I plan to release this as a record (hopefully as a physical release) and on youtube as a videos. Although I do think the music stand on its own, I find that video is a good way to showcase the live nature of my approach. These takes do not contain any overdubs or mixing, they where recorded as stereo tracks straight from the Synthi 100, with some reverb and eq added in post. 

Fanten

This is a slowed down drone version of the tune Fanten as I’ve learnt to play it on mouth harp. All the pitches of the melody get one oscillator each and I then play the melody by bringing these oscillators in and out of the mix. Later in the piece I freely improvise with these oscillators polyphonically to make a drone piece.

Creatures

This is a more classic vintage experimental electronic piece.

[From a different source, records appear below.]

(** ** What [glBlendFuncSeparate] does to the buffers *)

Lemma nth_map_front {A} (d : A) n f l i :
  (i < length l)%nat -> nth i (map_front n f l) d = if (i <? n)%nat then f (nth i l d) else nth i l d.
Proof.
  intros Hi. unfold map_front. destruct (Nat.ltb_spec i n).
  - rewrite app_nth1 by (rewrite length_map, length_firstn; lia).
    rewrite (nth_indep _ d (f d)) by (rewrite length_map, length_firstn; lia).
    rewrite map_nth. f_equal. rewrite <- (firstn_skipn n l) at 2.
    rewrite app_nth1 by (rewrite length_firstn; lia). reflexivity.
  - rewrite app_nth2 by (rewrite length_map, length_firstn; lia).
    rewrite length_map, length_firstn. rewrite <- (firstn_skipn n l) at 3.
    rewrite app_nth2 by (rewrite length_firstn; lia). f_equal. rewrite length_firstn. reflexivity.
Qed.

Lemma call_driver_attr has d a : Attr (call_driver has d a) = Attr a.
Proof. unfold call_driver. destruct (has _); reflexivity. Qed.

(** If the call is skipped, every active buffer already holds the factors. *)
Lemma skip_all_buffers s d sa da a i :
  legal a -> skip_blend_state_update s d sa da a = true -> 0 <= i < num_buffers (env a) ->
  factors_of (blend_at i a) = (s, d, sa, da).
Proof.
  intros Ha Hs Hi. pose proof Ha as [Hwf [Hl _ Hu _ _ _ _ _ _] _ _ _ _ _].
  pose proof (num_buffers_range _ Hwf) as Hn.
  assert (Hin : In (blend_at i a) (firstn (Z.to_nat (num_buffers (env a))) (Blend (Color (Attr a))))).
  { unfold blend_at, nth_Z. rewrite <- (firstn_skipn (Z.to_nat (num_buffers (env a))) (Blend _)) at 1.
    rewrite app_nth1 by (rewrite length_firstn, Hl; lia). apply nth_In. rewrite length_firstn, Hl. lia. }
  pose proof (skip_factors _ _ _ _ _ Ha Hs) as E0.
  unfold skip_blend_state_update in Hs. destruct (_BlendFuncPerBuffer _).
  - unfold all_buffers in Hs. rewrite forallb_forall in Hs. apply same_factors_true. auto.
  - specialize (Hu eq_refl). unfold uniform in Hu. rewrite Forall_forall in Hu. rewrite (Hu _ Hin). exact E0.
Qed.

(** After [glBlendFuncSeparate] with legal factors, whether or not the
    call was cut short, every active buffer holds the new factors and a
    correct [_UsesDualSrc]; the equations of all buffers and the whole state
    of the inactive ones are as before. *)
Theorem BlendFuncSeparate_sets_active_buffers a s d sa da :
  legal a -> legal_factors (env a) s d sa da = true ->
  let b := _mesa_BlendFuncSeparate s d sa da a in
  (forall i, 0 <= i < num_buffers (env a) ->
     factors_of (blend_at i b) = (s, d, sa, da) /\
     equations_of (blend_at i b) = equations_of (blend_at i a) /\
     _UsesDualSrc (blend_at i b) = uses_dual_src (blend_at i b)) /\
  (forall i, num_buffers (env a) <= i < Z.of_nat MAX_DRAW_BUFFERS -> blend_at i b = blend_at i a).
Proof.
  intros Ha Hf b. unfold b, _mesa_BlendFuncSeparate. rewrite validate_blend_factors_spec, Hf. cbn [negb].
  pose proof Ha as [Hwf Hc _ _ _ _ _]. pose proof (num_buffers_range _ Hwf) as Hn.
  destruct (skip_blend_state_update s d sa da a) eqn:Es.
  - split; [|reflexivity]. intros i Hi. split; [now apply skip_all_buffers|]. split; [reflexivity|].
    destruct Hc as [Hl Hb _ _ _ _ _ _ _]. rewrite Forall_forall in Hb.
    apply (lb_dual (env a)), Hb, nth_In. rewrite Hl. lia.
  - pose proof (blend_nonempty _ _ Hc) as Hne.
    destruct (blend_func_separate_spec s d sa da a ltac:(lia) Hne) as (f & Hfl & ->).
    unfold blend_at, nth_Z. rewrite call_driver_attr.
    change (Blend (Color (Attr (upd_Color ?g f)))) with (Blend (g (Color (Attr f)))). cbn [Blend update].
    rewrite (fl_attr _ _ _ Hfl). destruct Hc as [Hl _ _ _ _ _ _ _ _].
    split; intros i Hi; rewrite nth_map_front by (rewrite Hl; lia).
    + destruct (Nat.ltb_spec (Z.to_nat i) (Z.to_nat (num_buffers (env a)))); [|lia].
      split; [now apply (factors_stored (env a)) | split; reflexivity].
    + destruct (Nat.ltb_spec (Z.to_nat i) (Z.to_nat (num_buffers (env a)))); [lia | reflexivity].
Qed.

Lemma BlendFuncSeparate_sets_active_buffers_witness :
  factors_of (blend_at 5 (_mesa_BlendFuncSeparate GL_SRC1_ALPHA GL_ONE GL_ZERO GL_DST_COLOR
                            (init_context sample_env))) = (GL_SRC1_ALPHA, GL_ONE, GL_ZERO, GL_DST_COLOR).
Proof.
  destruct (BlendFuncSeparate_sets_active_buffers (init_context sample_env)
              GL_SRC1_ALPHA GL_ONE GL_ZERO GL_DST_COLOR (init_legal _ sample_env_wf) eq_refl) as [H _].
  apply H. vm_compute. split; congruence.
Defined.

(** ** Colour masks *)

Lemma GET_COLORMASK_bits m buf i :
  0 <= buf -> 0 <= i -> Z.testbit (GET_COLORMASK m buf) i = Z.testbit m (i + 4 * buf) && (i <? 4).
Proof.
  intros Hb Hi. unfold GET_COLORMASK. rewrite Z.land_spec, Z.shiftr_spec by lia. f_equal.
  change 0xf with (Z.ones 4). destruct (Z.ltb_spec i 4).
  - apply Z.ones_spec_low. lia.
  - apply Z.ones_spec_high. lia.
Qed.

Lemma nibble_high mask i : 0 <= mask < 16 -> 4 <= i -> Z.testbit mask i = false.
Proof.
  intros Hm Hi. apply (Z.mod_small mask (2 ^ 4)) in Hm. rewrite <- Hm. apply Z.mod_pow2_bits_high. lia.
Qed.

Lemma shifted_bits mask buf i :
  0 <= mask < 16 -> 0 <= buf < 8 -> 0 <= i ->
  Z.testbit (u32 (Z.shiftl mask (4 * buf))) i = (4 * buf <=? i) && Z.testbit mask (i - 4 * buf).
Proof.
  intros Hm Hb Hi. unfold wrap. destruct (Z.ltb_spec i 32).
  - rewrite Z.mod_pow2_bits_low, Z.shiftl_spec by lia. destruct (Z.leb_spec (4 * buf) i); [reflexivity|].
    rewrite Z.testbit_neg_r by lia. reflexivity.
  - rewrite Z.mod_pow2_bits_high by lia. symmetry. apply andb_false_iff. right. apply nibble_high; lia.
Qed.

Lemma pack_mask_range r g b al : 0 <= pack_mask r g b al < 16.
Proof.
  unfold pack_mask, b2z. destruct (r =? 0), (g =? 0), (b =? 0), (al =? 0); vm_compute; split; congruence.
Qed.

(** Equality of 4-bit masks from equality of their bits. *)
Lemma nibble_eq x y : 0 <= y < 16 -> (forall i, 0 <= i -> Z.testbit x i = Z.testbit y i && (i <? 4)) -> x = y.
Proof.
  intros Hy H. apply Z.bits_inj'. intros i Hi. rewrite H by assumption. destruct (Z.ltb_spec i 4).
  - apply andb_true_r.
  - now rewrite andb_false_r, nibble_high.
Qed.

Lemma replicate_bits mask n i :
  0 <= mask < 16 -> (n <= 8)%nat -> 0 <= i ->
  Z.testbit (fold_left (fun m k => Z.lor m (u32 (Z.shiftl mask (Z.of_nat k * 4)))) (seq 1 (n - 1)) mask) i =
  existsb (fun k => (4 * Z.of_nat k <=? i) && Z.testbit mask (i - 4 * Z.of_nat k)) (seq 0 (Nat.max n 1)).
Proof.
  intros Hm Hn Hi.
  assert (H0 : Z.testbit mask i = (4 * Z.of_nat 0 <=? i) && Z.testbit mask (i - 4 * Z.of_nat 0)).
  { change (4 * Z.of_nat 0) with 0. rewrite Z.sub_0_r. destruct (Z.leb_spec 0 i); [reflexivity|lia]. }
  destruct n as [|n]; [cbn [seq Nat.max Nat.sub fold_left existsb]; now rewrite orb_false_r|].
  replace (Nat.max (S n) 1) with (S n) by lia. replace (S n - 1)%nat with n by lia.
  induction n as [|n IH]; [cbn [seq fold_left existsb]; now rewrite orb_false_r|].
  rewrite (seq_S n 1), fold_left_app. rewrite (seq_S (S n) 0), existsb_app. cbn [fold_left existsb].
  rewrite Z.lor_spec, IH by lia. f_equal.
  rewrite (Z.mul_comm _ 4), shifted_bits by lia. rewrite orb_false_r. reflexivity.
Qed.

Lemma replicate_get mask n buf :
  0 <= mask < 16 -> 1 <= n <= 8 -> 0 <= buf < n -> GET_COLORMASK (_mesa_replicate_colormask mask n) buf = mask.
Proof.
  intros Hp Hn Hb. apply nibble_eq; [assumption|]. intros i Hi. rewrite GET_COLORMASK_bits by lia.
  destruct (Z.ltb_spec i 4); [rewrite !andb_true_r | now rewrite !andb_false_r].
  unfold _mesa_replicate_colormask. rewrite replicate_bits by (try assumption; lia).
  apply eq_iff_eq_true. rewrite existsb_exists. split.
  - intros (k & Hk & Hbit). apply andb_true_iff in Hbit. destruct Hbit as [Hle Hbit]. zbool.
    apply in_seq in Hk. destruct (Z.eq_dec (Z.of_nat k) buf) as [<-|Hne].
    + now replace (i + 4 * Z.of_nat k - 4 * Z.of_nat k) with i in Hbit by lia.
    + rewrite nibble_high in Hbit by lia. discriminate.
  - intros Hbit. exists (Z.to_nat buf). split; [apply in_seq; lia|].
    rewrite Z2Nat.id by lia. replace (i + 4 * buf - 4 * buf) with i by lia.
    rewrite Hbit. destruct (Z.leb_spec (4 * buf) (i + 4 * buf)); [reflexivity|lia].
Qed.

(** Replacing one nibble. *)
Lemma replace_nibble_get old mask buf i :
  0 <= mask < 16 -> 0 <= buf < 8 -> 0 <= i < 8 ->
  GET_COLORMASK (Z.lor (Z.ldiff old (u32 (Z.shiftl 15 (4 * buf)))) (u32 (Z.shiftl mask (4 * buf)))) i =
  if i =? buf then mask else GET_COLORMASK old i.
Proof.
  intros Hp Hb Hi. apply Z.bits_inj'. intros j Hj.
  rewrite GET_COLORMASK_bits, Z.lor_spec, Z.ldiff_spec, !shifted_bits by lia.
  destruct (Z.ltb_spec j 4); [rewrite andb_true_r|rewrite andb_false_r].
  - destruct (Z.eqb_spec i buf) as [->|Hne].
    + destruct (Z.leb_spec (4 * buf) (j + 4 * buf)); [|lia].
      replace (j + 4 * buf - 4 * buf) with j by lia. change 15 with (Z.ones 4).
      rewrite Z.ones_spec_low by lia. cbn. now rewrite andb_false_r.
    + rewrite GET_COLORMASK_bits by lia. destruct (Z.ltb_spec j 4); [rewrite andb_true_r|lia].
      destruct (Z.leb_spec (4 * buf) (j + 4 * i)); [|cbn; now rewrite andb_true_r, orb_false_r].
      rewrite (nibble_high 15), (nibble_high mask) by lia. cbn. now rewrite andb_true_r, orb_false_r.
  - symmetry. destruct (i =? buf); [apply nibble_high; lia|]. rewrite GET_COLORMASK_bits by lia.
    destruct (Z.ltb_spec j 4); [lia | apply andb_false_r].
Qed.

My thought is that these kinds of pieces can serve as “palette cleansers” between all the drones. 

Halling
World premiere of mouth harp and Synthi 100 duo? The mouth harp is processed by the Synthi which adds different harmonics to the sound through 3 different ring modulators that fade in and out.

Gangar
In this one I’m using the asymmetric triplets of a fiddler stomping to a gangar as a kind of musical anchor (see Ivar Grydeland) to a drone piece. 

Inside your head
Another ear freshener

Melismatic
The Synthi 100 does not allow for the kind of micro transposing of a keyboard that I normally use with my system. However as the keyboards allow for scaling it enables xTET equal tempered scales (not only 12tet), although I found that the keyboards voltage was not equally spaced after all… in other words it took a lot of trial and error to find some scales that had a few arbitrary notes in tune. So this piece is composed of an improvisation with the arbitrary notes that the limitations of the Synthi allowed for. 

Old Skool

Stockhausen was one of the early users of the Synthi 100…

Ostinato
An ostinato where half of the notes initially are masked by the non-retriggering envelope of the Synthi 100. Another just intonation piece.

Plate Wobble

The sound is enhanced by a plate reverb plugin

Build up

The Synthi 100s three envelopes being played by hand for a chord progression based on the scale which I’ve previously used to interpret a Swedish bagpipe melody. 

Soft sync

All the oscillators have soft sync inputs which I patch from the output of the melody oscillator in to the droning oscillators to impart this kind of multiphonic timbres of the “bells”

Faint

Something barely perceptible.

The return
The ghosts of the fiddlers come again!